OFF episodes can have a tremendous negative impact on patients’ daily lives. The potential for unexpected loss of motor function or the unpredictable onset of benefit of one’s PD medications can result in patients’ avoidance of certain social settings and hinder performance of simple daily tasks such as eating, bathing and dressing. Further, a patient’s varying consumption of dopamine from variable “daily stresses” as well as the loss of dopaminergic cells, exacerbates the frequency, duration and severity of OFF episodes. As the disease progresses, patients are often forced to leave the workforce and become increasingly dependent on caregivers.

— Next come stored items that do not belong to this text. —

(** * luxfi/keychain: the ledger keychain and its signers

    A shallow embedding of [keychain.go] (package [keychain]) and of the
    deterministic stand-in device of [keychain_test.go], followed by the
    properties of construction, lookup and signing.

    Conventions of the embedding:
    - a Go interface value of type [Ledger] is a record of the device's
      methods, each a state transformer on the device state [D];
    - a Go function is a computation [Go D R] over the device state and the
      log of the calls made to the device so far: it either returns a value
      or panics, and in both cases hands back the state and the log it left
      behind;
    - Go's [error] is [option errorValue], with [None] for [nil]; a result
      [(T, error)] is a pair, as in the source, so that "value and error"
      are both visible;
    - [map[ids.ShortID]uint32] is a [gmap], [set.Set[ids.ShortID]] a [gset],
      a slice a [list], [ids.ShortID] (a [[20]byte]) a [vec byte 20]. *)

From Stdlib Require Import NArith Strings.Byte.
From stdpp Require Import gmap strings list fin_maps fin_sets vector.

#[local] Set Warnings "-clear-no-such-hyp".

(** ** Go values *)

Abbreviation byte := Byte.byte.

#[global] Instance byte_eq_dec : EqDecision byte := Byte.byte_eq_dec.

#[global] Program Instance byte_countable : Countable byte :=
  inj_countable Byte.to_N Byte.of_N _.
Next Obligation. intros x. apply Byte.of_to_N. Qed.

(** [[]byte] *)
Abbreviation bytes := (list byte).

(** [uint32]: the code only stores, compares and forwards indices; it does
    no arithmetic on them. *)
Abbreviation uint32 := N.

(** [ids.ShortID], a [[20]byte] compared by value. *)
Abbreviation ShortID := (vec byte 20).

(** Keys of a Go map must be hashable; here they must be countable, by an
    encoding that computes. *)
Definition ShortID_of_list (l : list byte) : option ShortID :=
  match decide (20 = length l) with
  | left H => Some (eq_rect _ (vec byte) (list_to_vec l) _ (eq_sym H))
  | right _ => None
  end.
(** * TripletExtractor: a shallow embedding of [app.py] and its properties

    The development follows the data flow of the program:
    paragraphs -> raw blocks -> articles -> raw triplets -> capped triplets
    and reports.  Python [str] values are sequences of Unicode code points;
    the character tables of the Python runtime (whitespace, alphanumerics,
    case-insensitive literal comparison) are an interface, [Unicode], whose
    laws fix its behaviour on ASCII. *)

From Stdlib Require Import List Bool Arith NArith ZArith Lia.
From Stdlib Require Import Permutation Sorted.
From Stdlib Require String Ascii DecimalString.
Import ListNotations String.StringSyntax.
Local Open Scope string_scope.
Local Open Scope list_scope.
Local Open Scope nat_scope.

(** ** Strings as sequences of code points *)

Definition char := N.
Definition str := list char.

Fixpoint utf8_decode (bs : list N) : str :=
  match bs with
  | [] => []
  | b0 :: r0 =>
    if (b0 <? 128)%N then b0 :: utf8_decode r0
    else if (b0 <? 224)%N then
      match r0 with
      | b1 :: r1 => ((b0 - 192) * 64 + (b1 - 128))%N :: utf8_decode r1
      | _ => []
      end
    else if (b0 <? 240)%N then
      match r0 with
      | b1 :: b2 :: r2 =>
        ((b0 - 224) * 4096 + (b1 - 128) * 64 + (b2 - 128))%N :: utf8_decode r2
      | _ => []
      end
    else
      match r0 with
      | b1 :: b2 :: b3 :: r3 =>
        ((b0 - 240) * 262144 + (b1 - 128) * 4096 + (b2 - 128) * 64 + (b3 - 128))%N
          :: utf8_decode r3
      | _ => []
      end
  end.

(** A source-level string literal, read as UTF-8. *)
Definition ustr (s : String.string) : str :=
  utf8_decode (map Ascii.N_of_ascii (String.list_ascii_of_string s)).

Fixpoint str_eqb (a b : str) : bool :=
  match a, b with
  | [], [] => true
  | x :: a', y :: b' => (x =? y)%N && str_eqb a' b'
  | _, _ => false
  end.

(** [s.startswith(p)] *)
Fixpoint startswith (p s : str) : bool :=
  match p, s with
  | [], _ => true
  | x :: p', y :: s' => (x =? y)%N && startswith p' s'
  | _ :: _, [] => false
  end.
(** * Folder synchronization: the pass of [folder_sync.py], verified

    The program mirrors a source directory tree into a replica tree.  One
    pass ([sync_directories]) walks the source tree and creates or copies
    what the replica lacks or holds in another version, then walks the
    replica tree and deletes what the source does not have.  [main] repeats
    the pass, sleeping in between.

    The development is a shallow embedding: the file system is a finite map
    from paths to entries, the Python code is written in a small state and
    exception monad over it, and the library calls the code makes
    ([pathlib], [shutil], [hashlib]) are modelled next to it. *)

From Stdlib Require Import ZArith List Strings.Byte String Ascii Lia.
From stdpp Require Import base option list strings gmap fin_maps.

Open Scope Z_scope.

(** ** MD5 (RFC 1321), what [hashlib.md5] computes *)

Module MD5.

Definition wrap32 (x : Z) : Z := x mod 2 ^ 32.
Definition add32 (x y : Z) : Z := wrap32 (x + y).
Definition not32 (x : Z) : Z := Z.lxor x 0xffffffff.
Definition rotl32 (x : Z) (c : Z) : Z :=
  Z.lor (wrap32 (Z.shiftl x c)) (Z.shiftr x (32 - c)).

Definition shifts : list Z :=
  [7; 12; 17; 22; 7; 12; 17; 22; 7; 12; 17; 22; 7; 12; 17; 22;
   5; 9; 14; 20; 5; 9; 14; 20; 5; 9; 14; 20; 5; 9; 14; 20;
   4; 11; 16; 23; 4; 11; 16; 23; 4; 11; 16; 23; 4; 11; 16; 23;
   6; 10; 15; 21; 6; 10; 15; 21; 6; 10; 15; 21; 6; 10; 15; 21].

(** [floor (2^32 * abs (sin (i + 1)))] for [i] from 0 to 63 *)
Definition sines : list Z :=
  [0xd76aa478; 0xe8c7b756; 0x242070db; 0xc1bdceee;
   0xf57c0faf; 0x4787c62a; 0xa8304613; 0xfd469501;
   0x698098d8; 0x8b44f7af; 0xffff5bb1; 0x895cd7be;
   0x6b901122; 0xfd987193; 0xa679438e; 0x49b40821;
   0xf61e2562; 0xc040b340; 0x265e5a51; 0xe9b6c7aa;
   0xd62f105d; 0x02441453; 0xd8a1e681; 0xe7d3fbc8;
   0x21e1cde6; 0xc33707d6; 0xf4d50d87; 0x455a14ed;
   0xa9e3e905; 0xfcefa3f8; 0x676f02d9; 0x8d2a4c8a;
   0xfffa3942; 0x8771f681; 0x6d9d6122; 0xfde5380c;
   0xa4beea44; 0x4bdecfa9; 0xf6bb4b60; 0xbebfbc70;
   0x289b7ec6; 0xeaa127fa; 0xd4ef3085; 0x04881d05;
   0xd9d4d039; 0xe6db99e5; 0x1fa27cf8; 0xc4ac5665;
   0xf4292244; 0x432aff97; 0xab9423a7; 0xfc93a039;
   0x655b59c3; 0x8f0ccc92; 0xffeff47d; 0x85845dd1;
   0x6fa87e4f; 0xfe2ce6e0; 0xa3014314; 0x4e0811a1;
   0xf7537e82; 0xbd3af235; 0x2ad7d2bb; 0xeb86d391].

Record regs := Regs { rA : Z; rB : Z; rC : Z; rD : Z }.

Definition init : regs :=
  Regs 0x67452301 0xefcdab89 0x98badcfe 0x10325476.

Definition nthZ (l : list Z) (i : Z) : Z := nth (Z.to_nat i) l 0.

(** Operation [i] (0 to 63) of a block whose sixteen words are [M]. *)
Definition round (M : list Z) (r : regs) (i : Z) : regs :=
  let '(Regs a b c d) := r in
  let '(f, g) :=
    if i <? 16 then (Z.lor (Z.land b c) (Z.land (not32 b) d), i)
    else if i <? 32 then
      (Z.lor (Z.land d b) (Z.land (not32 d) c), (5 * i + 1) mod 16)
    else if i <? 48 then (Z.lxor (Z.lxor b c) d, (3 * i + 5) mod 16)
    else (Z.lxor c (Z.lor b (not32 d)), (7 * i) mod 16) in
  let f' := add32 (add32 (add32 f a) (nthZ sines i)) (nthZ M g) in
  Regs d (add32 b (rotl32 f' (nthZ shifts i))) b c.

Definition le_word (b0 b1 b2 b3 : Z) : Z :=
  b0 + 2 ^ 8 * b1 + 2 ^ 16 * b2 + 2 ^ 24 * b3.

Fixpoint words (bs : list Z) : list Z :=
  match bs with
  | b0 :: b1 :: b2 :: b3 :: rest => le_word b0 b1 b2 b3 :: words rest
  | _ => []
  end.

Definition block (r : regs) (bs : list Z) : regs :=
  let M := words bs in
  let r' := fold_left (round M) (map Z.of_nat (seq 0 64)) r in
  Regs (add32 (rA r) (rA r')) (add32 (rB r) (rB r'))
       (add32 (rC r) (rC r')) (add32 (rD r) (rD r')).

Definition le_bytes (n : nat) (x : Z) : list Z :=
  map (fun k => (x / 2 ^ (8 * Z.of_nat k)) mod 256) (seq 0 n).

Definition pad (msg : list Z) : list Z :=
  let len := Z.of_nat (length msg) in
  let zeros := Z.to_nat ((55 - len) mod 64) in
  msg ++ 0x80 :: repeat 0 zeros ++ le_bytes 8 ((8 * len) mod 2 ^ 64).

Fixpoint blocks (n : nat) (r : regs) (bs : list Z) : regs :=
  match n with
  | O => r
  | S n' => blocks n' (block r (firstn 64 bs)) (skipn 64 bs)
  end.

Definition digest (msg : list Z) : list Z :=
  let p := pad msg in
  let r := blocks (length p / 64) init p in
  le_bytes 4 (rA r) ++ le_bytes 4 (rB r) ++ le_bytes 4 (rC r)
    ++ le_bytes 4 (rD r).

Definition hex_digit (d : Z) : ascii :=
  nth (Z.to_nat d)
    ["0"; "1"; "2"; "3"; "4"; "5"; "6"; "7"; "8"; "9";
     "a"; "b"; "c"; "d"; "e"; "f"]%char
    "0"%char.

Fixpoint hex (bs : list Z) : string :=
  match bs with
  | [] => EmptyString
  | b :: rest =>
      String (hex_digit (b / 16)) (String (hex_digit (b mod 16)) (hex rest))
  end.

(** [hashlib.md5(data).hexdigest()] *)
Definition hexdigest (data : list byte) : string :=
  hex (digest (map (fun b => Z.of_N (Byte.to_N b)) data)).

End MD5.

Arguments MD5.hexdigest : simpl never.

(** Bytes written in hexadecimal, for the examples. *)
Definition hex_val (c : ascii) : N :=
  let n := N_of_ascii c in
  (if n <? 58 then n - 48 else if n <? 71 then n - 55 else n - 87)%N.

Fixpoint unhex (s : string) : list byte :=
  match s with
  | String h (String l rest) =>
      match Byte.of_N (16 * hex_val h + hex_val l) with
      | Some b => b :: unhex rest
      | None => unhex rest
      end
  | _ => []
  end.

(** ** The file system

    A path is the list of its components, innermost first: [name :: dir]
    is the entry [name] of the directory [dir], and [[]] is the root of the
    file system.  So [rel ++ root] is [root / rel], the parent of a path is
    its tail, and "below" is [suffix]. *)

Abbreviation path := (list string).

(** A regular file has its bytes and says whether it can be opened for
    reading; directories carry nothing. *)
Inductive entry :=
  | File (content : list byte) (readable : bool)
  | Dir.

Inductive kind := KFile | KDir.

Definition kind_of (e : entry) : kind :=
  match e with File _ _ => KFile | Dir => KDir end.

Abbreviation tree := (gmap path entry).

In a survey by the German Parkinson’s Association, it was found that OFF episodes and specifically, early morning akinesia, or morning OFF episodes, were the two most significant symptoms suffered by PD patients and the only two symptoms reported as “very important” by more than half of the patients surveyed. Other studies have shown that all types of OFF episodes have a significant negative impact on health-related quality of life in PD patients.